Degrees of freedom in A2A hardware mapping

To solve a COP in Ising form on the A2A hardware of Sect. “A CMOS-based Ising hardware accelerator”, the process of mapping the Ising matrix and local field to the hardware must work within the hardware limitations. Since the coupling values \(J_{ij}\) must be integers in the range \([-14,+14]\), smaller coupling weights of the problem may have to be upscaled while larger weights must be downscaled to lie in \([-14,14]\). This scaling step may result in non-integer values; these are rounded to an integer.

Conflicting considerations must be balanced during scaling: (1) The device accuracy is proportional to the coupling strength and therefore large scaling values are preferable. (2) If most of the weights are low in magnitude and only a few are high, the lower weights may be zeroed out during downscaling and integer rounding. To avoid this, some coupling weights may be scaled beyond the dynamic range and then clamped to the nearest extreme limit of the weight range. However, excessive scaling/clamping may alter the coupling matrix so greatly that its solution departs from that of the original problem.

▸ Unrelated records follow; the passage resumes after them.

(** * A shallow embedding of the rb ring buffers (RingBase, RingBuffer, RingQueue)

    The C++ sources are [Impl/RingBase.hpp], [Impl/RingBuffer.hpp] and
    [Impl/RingQueue.hpp].  Cursors are [size_t] values, modelled as integers
    with the 64-bit wrap-around of [fetch_add] written out; the storage array
    [buff_] is a list indexed through the mask; [std::optional] is [option];
    a failing [assert] (debug build) is an outcome of its own. *)

From stdpp Require Import base numbers list list_numbers option.
From Stdlib Require Import ZArith Lia.

Open Scope Z_scope.

(** ** Machine integers *)

Definition SIZE_BITS : Z := 64.
Definition SIZE_MOD : Z := 2 ^ SIZE_BITS.

(** Arithmetic on [size_t] is modulo [2 ^ 64]. *)
Definition wrap (x : Z) : Z := x mod SIZE_MOD.

Definition is_size_t (x : Z) : Prop := 0 <= x < SIZE_MOD.

(** The examples use [int] elements; [int{}] is 0. *)
#[global] Instance int_inhabited : Inhabited Z | 0 := populate 0.

(** The two atomics of a ring; used to name the target of a notification. *)
Inductive cursor : Set := Head | Tail.

(** ** RingBase *)

Module RingBase.

(** [buff_], [head_] (write cursor) and [tail_] (read cursor). *)
Record ring (T : Type) : Type := Ring {
  buff_ : list T;
  head_ : Z;
  tail_ : Z
}.
Arguments Ring {T} _ _ _.
Arguments buff_ {T} _.
Arguments head_ {T} _.
Arguments tail_ {T} _.

(** [constexpr static bool can_mod_opt_ = (size_ & (size_ - 1)) == 0] *)
Definition can_mod_opt_ (size_ : Z) : bool := Z.land size_ (size_ - 1) =? 0.

(** [constexpr static size_t size_mask_ = size_ - 1] *)
Definition size_mask_ (size_ : Z) : Z := size_ - 1.

(** The two [static_assert]s on the capacity, and [size_] being a
    [size_t] template argument. *)
Definition capacity_ok (size_ : Z) : Prop :=
  can_mod_opt_ size_ = true /\ 1 < size_ /\ size_ < SIZE_MOD.

Section Base.
Context {T : Type} `{!Inhabited T} (size_ : Z).

(** [buff_[i]]; every index the code uses is masked, hence in range. *)
Definition slot (b : list T) (i : Z) : T := b !!! Z.to_nat i.

(** [buff_[i] = v] *)
Definition store (b : list T) (i : Z) (v : T) : list T := <[Z.to_nat i := v]> b.

(** [T buff_[size_]{}; head_{0}; tail_{0}] *)
Definition init : ring T :=
  Ring (replicate (Z.to_nat size_) inhabitant) 0 0.

Definition is_full (s : ring T) : bool :=
  let lhead := Z.land (wrap (head_ s + 1)) (size_mask_ size_) in
  let ltail := Z.land (tail_ s) (size_mask_ size_) in
  lhead =? ltail.

Definition is_empty (s : ring T) : bool :=
  let lhead := Z.land (head_ s) (size_mask_ size_) in
  let ltail := Z.land (tail_ s) (size_mask_ size_) in
  lhead =? ltail.
End Base.

End RingBase.
Export RingBase.

(** ** Operations as state transformers

    A member function that runs without parking is a function from the ring
    to an outcome: its return value, the ring it leaves and the notifications
    it issued, or a failed [assert]. *)

Inductive outcome (T A : Type) : Type :=
| Done (a : A) (s : ring T) (woken : list cursor)
| AssertFailed.
Arguments Done {T A} _ _ _.
Arguments AssertFailed {T A}.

A similar trade-off exists for the local field oscillators. The device allows an arbitrary number of spins to be configured as local field ROs (which implement \(h_i\)), while the remaining spins are configured to maintain pairwise coupling (\(J_{ij}\) values). Increasing the number of Local Field Ring Oscillators (LFROs) can increase the dynamic range of the h coefficients: for example, a single LFRO can allow a coupling weight in the range \([-14,+14]\); if we perform spin merging, where two LFROs are used (and coupled tightly) to represent a single spin, a weight range of \([-56,56]\) is allowable. If the effective dynamic range of the \(h_i\)s is larger than that of the \(J_{ij}\)s, using more LFROs can allow higher coupling ranges with less truncation, improving accuracy; however, fewer spin variables will be available for problem mapping.

Figure 2
figure 2

Illustrating spin-merging in the all-to-all array5.

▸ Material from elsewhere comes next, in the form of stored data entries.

(** JSON.stringify(j), with no replacer and no indentation.  A number that
    is not finite is written [null].  A string is kept as its UTF-8 bytes:
    the bytes of a character above U+007F are written as they are. *)
Fixpoint stringify (j : json) : string :=
  match j with
  | JNull => "null"
  | JBool true => "true"
  | JBool false => "false"
  | JNum (NInf _) => "null"
  | JNum n => Number_toString n
  | JStr s => quote s
  | JArr elems => "[" +:+ join (map stringify elems) +:+ "]"
  | JObj props =>
      "{" +:+ join (map (λ kv, quote kv.1 +:+ ":" +:+ stringify kv.2) props)
      +:+ "}"
  end.

(** * JSON.parse

    Strings are kept as their UTF-8 bytes, so a [\u] escape is decoded to
    the bytes of its code point.  A number literal is read exactly; the two
    roundings of a double that change what a number is are kept: a literal
    at or above the overflow threshold [2^1024 - 2^970] reads as
    [Infinity], one at or below half the least subnormal, [2^-1075], as
    zero.  The rounding of the digits to 53 bits is not modelled: it is the
    identity on the shortest digits, which are what [Number_toString]
    prints. *)

Definition is_ws (c : ascii) : bool :=
  let n := N_of_ascii c in
  ((n =? 32) || (n =? 9) || (n =? 10) || (n =? 13))%N.

Fixpoint skip_ws (s : string) : string :=
  match s with
  | String c rest => if is_ws c then skip_ws rest else s
  | EmptyString => s
  end.

Definition digit_of (c : ascii) : option Z :=
  let n := N_of_ascii c in
  if ((48 <=? n) && (n <=? 57))%N then Some (Z.of_N n - 48) else None.

(** The longest prefix of digits. *)
Fixpoint take_digits (s : string) : list Z * string :=
  match s with
  | String c rest =>
      match digit_of c with
      | Some d => let '(ds, r) := take_digits rest in (d :: ds, r)
      | None => ([], s)
      end
  | EmptyString => ([], s)
  end.

Definition digits_value (ds : list Z) : Z :=
  fold_left (λ acc d, 10 * acc + d) ds 0.

(** [s · 10^e] rounds to an infinity, resp. to a zero. *)
Definition overflows (s : positive) (e : Z) : bool :=
  if 0 <=? e then 2 ^ 1024 - 2 ^ 970 <=? Z.pos s * 10 ^ e
  else (2 ^ 1024 - 2 ^ 970) * 10 ^ (- e) <=? Z.pos s.

Definition underflows (s : positive) (e : Z) : bool :=
  if 0 <=? e then false else Z.pos s * 2 ^ 1075 <=? 10 ^ (- e).

(** The Number of the decimal [± m · 10^e], [0 <= m]. *)
Definition number_of_decimal (neg : bool) (m e : Z) : number :=
  match m with
  | Z.pos p =>
      let '(s, e') := strip_zeros (Pos.to_nat (Pos.size p)) p e in
      if overflows s e' then NInf neg
      else if underflows s e' then NZero neg
      else NFin neg s e'
  | _ => NZero neg
  end.

Definition parse_fraction (s : string) : option (list Z * string) :=
  match s with
  | String c r =>
      if Ascii.eqb c "." then
        match take_digits r with
        | ([], _) => None
        | (ds, r') => Some (ds, r')
        end
      else Some ([], s)
  | EmptyString => Some ([], s)
  end.

Definition parse_sign (s : string) : Z * string :=
  match s with
  | String c r =>
      if Ascii.eqb c "-" then (-1, r)
      else if Ascii.eqb c "+" then (1, r)
      else (1, s)
  | EmptyString => (1, s)
  end.

Definition parse_exponent (s : string) : option (Z * string) :=
  match s with
  | String c r =>
      if Ascii.eqb c "e" || Ascii.eqb c "E" then
        let '(sign, r1) := parse_sign r in
        match take_digits r1 with
        | ([], _) => None
        | (ds, r2) => Some (sign * digits_value ds, r2)
        end
      else Some (0, s)
  | EmptyString => Some (0, s)
  end.
(** * AwesomeProject: authentication, session and secure-storage core

    A shallow embedding of [SecurityUtils] (src/utils/SecurityUtils.tsx) and
    [AuthService] (src/services/AuthService.tsx), and the properties of
    the specification proved about it.

    - JavaScript strings are sequences of UTF-16 code units ([list Z]);
      Numbers hold integers, on which the arithmetic of the source is
      exact.
    - [Date.now()], [AsyncStorage] and the static [authAttempts] table are
      the three pieces of ambient state; they live in a [World] record that
      is threaded through a small state-and-exception monad. An [await] is
      a sequencing point: calls of the service do not overlap.
    - The medium is reliable: [AsyncStorage] calls do not reject, so the
      exceptions are the ones [btoa], [atob] and [JSON.parse] raise.
    - [authAttempts] is a plain object: the lookup [authAttempts[username]]
      also finds what the object inherits, that is, the members of
      [Object.prototype] ([constructor], [toString], [__proto__], ...) and
      whatever the limiter itself wrote on them. The model follows the
      prototype chain as ECMAScript with its Annex B defines it, for
      strict code (the source is a module).
    - [btoa], [atob], [JSON.stringify] and [JSON.parse] are platform
      functions; they are modelled after their standards, the JSON ones
      for the two shapes the service stores. *)

From Stdlib Require Import ZArith Ascii String Lia.
From stdpp Require Import gmap list strings.

Open Scope Z_scope.

(* ===================================================================== *)
(** ** JavaScript strings *)
(* ===================================================================== *)

Abbreviation jsstring := (list Z).

(** A source literal, as code units. *)
Definition lit (s : string) : jsstring :=
  map (fun a => Z.of_N (N_of_ascii a)) (list_ascii_of_string s).
Arguments lit s%_string.

Definition in_range (lo hi c : Z) : bool := (lo <=? c) && (c <=? hi).

(** Code units that fit in one byte: the strings [btoa] accepts. *)
Definition is_latin1 (s : jsstring) : bool := forallb (in_range 0 255) s.

Definition jsstring_eqb (a b : jsstring) : bool := bool_decide (a = b).

(** [s.substring(0, n)] *)
Definition substring0 (n : nat) (s : jsstring) : jsstring := take n s.

(* ===================================================================== *)
(** ** Numbers: 32-bit wrap-around and [Number.prototype.toString] *)
(* ===================================================================== *)

(** ToInt32: the value every bitwise operator returns. *)
Definition to_int32 (z : Z) : Z := (z + 2 ^ 31) mod 2 ^ 32 - 2 ^ 31.

(** [x << n] on Numbers holding integers. *)
Definition js_shl (x n : Z) : Z := to_int32 (Z.shiftl (to_int32 x) n).

(** [x & y] on Numbers holding integers. *)
Definition js_and (x y : Z) : Z := to_int32 (Z.land (to_int32 x) (to_int32 y)).

Definition digit_char (d : Z) : Z := if d <? 10 then 48 + d else 87 + d.

Fixpoint digits_acc (fuel : nat) (radix n : Z) (acc : jsstring) : jsstring :=
  match fuel with
  | O => acc
  | S f =>
      let acc' := digit_char (n mod radix) :: acc in
      if n / radix =? 0 then acc' else digits_acc f radix (n / radix) acc'
  end.

Definition digits (radix n : Z) : jsstring :=
  digits_acc (S (Z.to_nat (Z.log2 n))) radix n [].

(** [n.toString(radix)] for an integer [n]. *)
Definition toString_radix (radix n : Z) : jsstring :=
  if n <? 0 then 45 :: digits radix (- n) else digits radix n.

(** [n.toString()] and the implicit conversion in [s + n]. *)
Definition toString (n : Z) : jsstring := toString_radix 10 n.

(** [Math.ceil(x / d)] for integers [x] and [d > 0]. *)
Definition ceil_div (x d : Z) : Z := - ((- x) / d).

We illustrate spin merging in Fig. 25 where a 10-spin hardware example is configured to a 10-spin default mode, a 5-spin 4\(\times\) resolution mode, and a 6-spin asymmetric resolution mode, respectively. The graph (upper row) and the corresponding hardware mapping (lower row) are shown for each configuration. In the latter, the black weight cells connect the vertical and horizontal oscillators, and the coupling cells are color-coded according to coupling strength. When two spins are merged (middle figure), coupling sites (each with weights up to \(\pm 7\)) lie on two \(2 \times 2\) off-diagonal arrays. This allows coupling of \([-28,28]\) at each site and \(J_{ij} \in [-56,+56]\). Thus, weight resolution can be traded off with the number of available spins.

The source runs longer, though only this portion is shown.